Nucleic acid manipulations, quantitative real time PCR and DNA microarrays

Standard molecular techniques were used [55]. Transformation of U. maydis and isolation of genomic DNA was performed as described previously [56]. All generated constructs were sequenced prior to U. maydis transformation. Isolated U. maydis transformants were tested for single integration events in the desired loci by southern analysis. To substitute cysteine residues in pep1 by serine, single point mutations were introduced in plasmid p123-pep1 using the “Quick Change Multi” site directed mutagenesis kit (Stratagene, La Jolla, USA). Introduced mutations were confirmed by sequence analysis.

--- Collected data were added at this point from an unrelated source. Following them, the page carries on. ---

(** * Surface-code circuit generators: a shallow embedding

    The two scripts [logical-qubit-encoder.py] and
    [error-syndrome-stabilizers.py] build circuits for a small surface-code
    patch.  This file embeds their two classes, [SurfaceCodeEncoder] and
    [StabilizerCircuits], and proves properties of the circuits they
    assemble and of the geometric neighbour lookup.

    Modelling choices.
    - Coordinates are Python numbers (ints and floats).  Every finite one is
      a rational, and Python's [==] on numbers is numeric equality, so a
      coordinate is a [Q] compared with [Qeq_bool]; two representations of
      one number ([0] and [0.0], here [0#1] and [0#2]) are equal keys, as
      they are in Python.  A sum [r + dr] with a float [dr] is a float:
      Python converts [r] to the nearest binary64 number and rounds the
      sum to the nearest binary64 number again, ties to even; [float_add]
      does the same.  The [OverflowError] of an integer beyond the float
      range, infinities and NaN are not modelled.
    - [cirq] is an external library.  Its qubits are records of two
      coordinates, its gate constructors are constructors of [Operation],
      and a circuit is the sequence of the operations appended to it, in
      append order; how the library packs operations into moments and what
      it validates is not part of the scripts.
    - A method runs in the monad [Py]: it reads and extends the text
      written to standard output, and either returns a value or raises. *)

From Stdlib Require Import List Bool String ZArith QArith Lqa Lia DecimalString.
Import ListNotations.
Open Scope Q_scope.

(** ** Qubits and coordinates *)

(** [cirq.GridQubit]: a qubit identified by its row and column. *)
Record GridQubit : Type := mkGridQubit { row : Q; col : Q }.

(** [GridQubit.__eq__]: rows and columns are numerically equal. *)
Definition qubit_eqb (a b : GridQubit) : bool :=
  Qeq_bool (row a) (row b) && Qeq_bool (col a) (col b).

(** A coordinate pair [(row, col)], and [==] on two such tuples. *)
Definition Pos : Type := (Q * Q)%type.

Definition pos_eqb (p q : Pos) : bool :=
  Qeq_bool (fst p) (fst q) && Qeq_bool (snd p) (snd q).

(** ** Python floats

    A float is a binary64 number: an integer of at most 53 bits times a
    power of two not below 2^-1074.  [round64 x] is the float nearest to
    the rational [x], the one with the even significand when two are
    equally near. *)

(** The integer nearest to [n / d], for [0 <= n] and [0 < d], the even one
    at a tie. *)
Definition round_half_even (n d : Z) : Z :=
  let q := (n / d)%Z in
  match (2 * (n mod d) ?= d)%Z with
  | Lt => q
  | Gt => (q + 1)%Z
  | Eq => if Z.even q then q else (q + 1)%Z
  end.

(** The integer part of the binary logarithm of [n / d], for [0 < n] and
    [0 < d]. *)
Definition ilog2 (n d : Z) : Z :=
  let l := (Z.log2 n - Z.log2 d)%Z in
  if (if 0 <=? l then d * 2 ^ l <=? n else d <=? n * 2 ^ (- l))%Z
  then l else (l - 1)%Z.

(** The float nearest to [n / d], for [0 < n] and [0 < d]: the quotient is
    rounded at the binary place [e] that leaves 53 significant bits, or
    at 2^-1074 when it is smaller than 2^-1022. *)
Definition round64_pos (n d : Z) : Q :=
  let e := Z.max (ilog2 n d - 52) (-1074) in
  if (0 <=? e)%Z
  then inject_Z (round_half_even n (d * 2 ^ e) * 2 ^ e)
  else round_half_even (n * 2 ^ (- e)) d # Z.to_pos (2 ^ (- e)).

Definition round64 (x : Q) : Q :=
  match Qnum (Qred x) with
  | Z0 => 0
  | Zpos n => round64_pos (Zpos n) (Zpos (Qden (Qred x)))
  | Zneg n => - round64_pos (Zpos n) (Zpos (Qden (Qred x)))
  end.

(** [x + f] for a number [x] and a float [f]: [x] is converted to a float
    and the sum of the two floats is rounded. *)
Definition float_add (x f : Q) : Q := round64 (round64 x + f).

(** ** Python effects: standard output and exceptions *)

Inductive exn : Type :=
| KeyError (key : GridQubit).

Inductive outcome (A : Type) : Type :=
| Return (a : A)
| Raise (e : exn).
Arguments Return {A} a.
Arguments Raise {A} e.

Definition stdout : Type := list string.

Definition Py (A : Type) : Type := stdout -> outcome A * stdout.

Definition ret {A} (a : A) : Py A := fun out => (Return a, out).

Definition raise {A} (e : exn) : Py A := fun out => (Raise e, out).

Definition bind {A B} (m : Py A) (k : A -> Py B) : Py B :=
  fun out =>
    match m out with
    | (Return a, out') => k a out'
    | (Raise e, out') => (Raise e, out')
    end.

Definition print (line : string) : Py unit :=
  fun out => (Return tt, out ++ [line]).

For the Affymetrix microarray experiments, maize plants (Early Golden Bantam) grown in a phytochamber were infected with SG200Δpep1 as described previously and samples of infected tissue were colleted 24 hpi, 1 h before the end of the light period and directly frozen in liquid nitrogen [21]. Samples were collected in three independently conducted experiments by sampling 30 plants per experiment. For RNA isolation, material from the 30 plants was pooled, ground in liquid nitrogen and RNA was extracted with Trizol (Invitrogen, Karlsruhe, Germany) and purified using an RNeasy kit (Qiagen, Hilden, Germany).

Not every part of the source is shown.